YOUR ASSIGNMENT ▸
Reproduce only the lines of the material below that start at the line containing "points below 256);" and stop at the line containing "[retry_delay * (2". Keep both end lines.

——————

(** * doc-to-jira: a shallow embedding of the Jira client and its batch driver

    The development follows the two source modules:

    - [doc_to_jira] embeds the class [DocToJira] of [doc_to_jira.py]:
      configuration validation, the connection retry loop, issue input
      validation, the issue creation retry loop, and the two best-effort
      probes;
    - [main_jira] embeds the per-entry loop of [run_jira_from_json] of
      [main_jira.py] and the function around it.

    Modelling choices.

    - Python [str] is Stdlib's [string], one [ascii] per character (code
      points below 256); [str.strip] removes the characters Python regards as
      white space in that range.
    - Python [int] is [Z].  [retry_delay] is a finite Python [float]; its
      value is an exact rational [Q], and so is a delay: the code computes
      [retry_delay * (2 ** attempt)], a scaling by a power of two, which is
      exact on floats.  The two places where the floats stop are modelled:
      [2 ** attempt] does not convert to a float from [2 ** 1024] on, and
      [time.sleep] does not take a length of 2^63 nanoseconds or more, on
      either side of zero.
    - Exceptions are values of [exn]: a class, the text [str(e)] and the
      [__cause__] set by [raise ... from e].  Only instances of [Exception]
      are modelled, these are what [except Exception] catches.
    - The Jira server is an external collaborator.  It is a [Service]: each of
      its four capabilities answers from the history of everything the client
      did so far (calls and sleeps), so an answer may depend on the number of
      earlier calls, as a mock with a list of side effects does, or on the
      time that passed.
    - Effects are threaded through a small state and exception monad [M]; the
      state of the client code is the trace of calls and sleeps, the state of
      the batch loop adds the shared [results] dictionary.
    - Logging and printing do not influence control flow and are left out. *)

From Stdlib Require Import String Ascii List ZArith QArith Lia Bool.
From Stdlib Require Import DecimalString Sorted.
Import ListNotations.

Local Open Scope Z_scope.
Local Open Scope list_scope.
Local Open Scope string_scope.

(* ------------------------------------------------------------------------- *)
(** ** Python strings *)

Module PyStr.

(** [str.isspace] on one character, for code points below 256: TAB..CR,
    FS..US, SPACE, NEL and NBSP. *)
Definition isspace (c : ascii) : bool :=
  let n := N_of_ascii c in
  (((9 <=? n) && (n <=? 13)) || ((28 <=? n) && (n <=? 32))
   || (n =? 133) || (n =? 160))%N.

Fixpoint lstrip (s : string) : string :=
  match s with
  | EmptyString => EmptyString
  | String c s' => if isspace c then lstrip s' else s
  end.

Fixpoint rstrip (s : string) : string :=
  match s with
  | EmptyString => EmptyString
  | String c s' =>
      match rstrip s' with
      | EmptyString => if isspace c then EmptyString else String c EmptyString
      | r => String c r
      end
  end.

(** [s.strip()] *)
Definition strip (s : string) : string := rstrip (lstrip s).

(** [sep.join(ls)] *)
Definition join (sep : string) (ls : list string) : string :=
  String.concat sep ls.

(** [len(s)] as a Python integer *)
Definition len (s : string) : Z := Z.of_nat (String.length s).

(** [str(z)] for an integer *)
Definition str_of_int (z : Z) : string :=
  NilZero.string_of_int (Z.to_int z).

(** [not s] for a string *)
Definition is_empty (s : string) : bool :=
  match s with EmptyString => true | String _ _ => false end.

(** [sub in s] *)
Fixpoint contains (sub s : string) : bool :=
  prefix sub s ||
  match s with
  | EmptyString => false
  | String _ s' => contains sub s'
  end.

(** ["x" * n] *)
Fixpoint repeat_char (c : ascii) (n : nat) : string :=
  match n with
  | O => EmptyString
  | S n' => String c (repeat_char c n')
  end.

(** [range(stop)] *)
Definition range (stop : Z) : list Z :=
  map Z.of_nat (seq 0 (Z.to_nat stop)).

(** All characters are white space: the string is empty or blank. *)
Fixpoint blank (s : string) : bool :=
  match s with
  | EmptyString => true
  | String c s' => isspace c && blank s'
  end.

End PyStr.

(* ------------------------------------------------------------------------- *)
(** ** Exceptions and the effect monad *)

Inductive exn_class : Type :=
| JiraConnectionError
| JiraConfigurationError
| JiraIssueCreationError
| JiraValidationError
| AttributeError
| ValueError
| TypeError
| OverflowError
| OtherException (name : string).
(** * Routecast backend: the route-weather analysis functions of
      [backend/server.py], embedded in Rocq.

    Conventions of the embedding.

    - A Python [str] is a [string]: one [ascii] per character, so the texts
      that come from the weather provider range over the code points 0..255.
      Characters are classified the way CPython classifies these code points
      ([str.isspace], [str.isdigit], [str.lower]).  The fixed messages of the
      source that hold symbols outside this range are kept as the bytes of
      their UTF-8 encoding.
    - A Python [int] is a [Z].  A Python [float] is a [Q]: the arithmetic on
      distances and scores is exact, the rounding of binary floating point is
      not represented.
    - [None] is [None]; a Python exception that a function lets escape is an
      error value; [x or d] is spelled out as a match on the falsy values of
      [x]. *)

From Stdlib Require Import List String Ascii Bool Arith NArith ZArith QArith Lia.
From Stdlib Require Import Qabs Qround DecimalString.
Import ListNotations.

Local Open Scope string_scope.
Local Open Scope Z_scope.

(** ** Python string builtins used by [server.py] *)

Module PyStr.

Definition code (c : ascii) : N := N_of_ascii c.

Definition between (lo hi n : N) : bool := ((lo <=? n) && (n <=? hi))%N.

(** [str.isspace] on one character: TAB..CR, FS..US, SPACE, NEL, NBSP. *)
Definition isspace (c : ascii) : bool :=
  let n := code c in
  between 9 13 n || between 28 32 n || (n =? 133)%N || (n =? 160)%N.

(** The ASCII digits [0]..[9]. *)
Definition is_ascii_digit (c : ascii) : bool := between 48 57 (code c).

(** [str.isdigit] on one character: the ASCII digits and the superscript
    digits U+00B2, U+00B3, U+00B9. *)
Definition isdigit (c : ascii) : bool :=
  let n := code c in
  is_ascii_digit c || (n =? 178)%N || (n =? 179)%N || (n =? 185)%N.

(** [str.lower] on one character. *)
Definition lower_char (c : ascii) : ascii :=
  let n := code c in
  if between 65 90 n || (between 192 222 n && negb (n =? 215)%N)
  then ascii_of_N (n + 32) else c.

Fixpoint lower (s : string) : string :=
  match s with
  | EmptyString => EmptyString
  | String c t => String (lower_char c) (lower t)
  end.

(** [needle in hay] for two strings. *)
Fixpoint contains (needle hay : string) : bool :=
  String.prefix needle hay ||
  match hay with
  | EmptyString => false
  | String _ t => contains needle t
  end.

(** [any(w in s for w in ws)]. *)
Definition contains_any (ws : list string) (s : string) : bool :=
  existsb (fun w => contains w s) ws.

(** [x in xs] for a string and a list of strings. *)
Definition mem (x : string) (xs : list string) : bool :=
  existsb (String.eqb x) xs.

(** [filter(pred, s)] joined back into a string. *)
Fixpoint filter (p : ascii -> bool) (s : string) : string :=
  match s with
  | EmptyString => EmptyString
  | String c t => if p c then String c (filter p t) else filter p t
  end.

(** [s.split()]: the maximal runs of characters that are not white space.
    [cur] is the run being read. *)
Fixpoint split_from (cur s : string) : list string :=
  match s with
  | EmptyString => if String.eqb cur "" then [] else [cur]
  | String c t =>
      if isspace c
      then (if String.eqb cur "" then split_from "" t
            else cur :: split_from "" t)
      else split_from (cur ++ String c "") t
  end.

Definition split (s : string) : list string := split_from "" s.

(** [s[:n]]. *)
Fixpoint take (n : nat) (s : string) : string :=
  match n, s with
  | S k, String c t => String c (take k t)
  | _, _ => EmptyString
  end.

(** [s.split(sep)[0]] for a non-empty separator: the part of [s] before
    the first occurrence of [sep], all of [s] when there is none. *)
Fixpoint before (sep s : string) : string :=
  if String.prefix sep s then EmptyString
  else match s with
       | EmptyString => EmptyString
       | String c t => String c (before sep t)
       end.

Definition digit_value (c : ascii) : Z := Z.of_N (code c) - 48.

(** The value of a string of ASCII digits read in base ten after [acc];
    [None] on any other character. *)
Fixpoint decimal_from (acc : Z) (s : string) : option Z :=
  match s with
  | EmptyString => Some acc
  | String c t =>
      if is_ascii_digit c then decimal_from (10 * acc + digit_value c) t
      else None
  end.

——————

EXERCISE OUTPUT ▸
      points below 256); [str.strip] removes the characters Python regards as
      white space in that range.
    - Python [int] is [Z].  [retry_delay] is a finite Python [float]; its
      value is an exact rational [Q], and so is a delay: the code computes
      [retry_delay * (2 ** attempt)], a scaling by a power of two, which is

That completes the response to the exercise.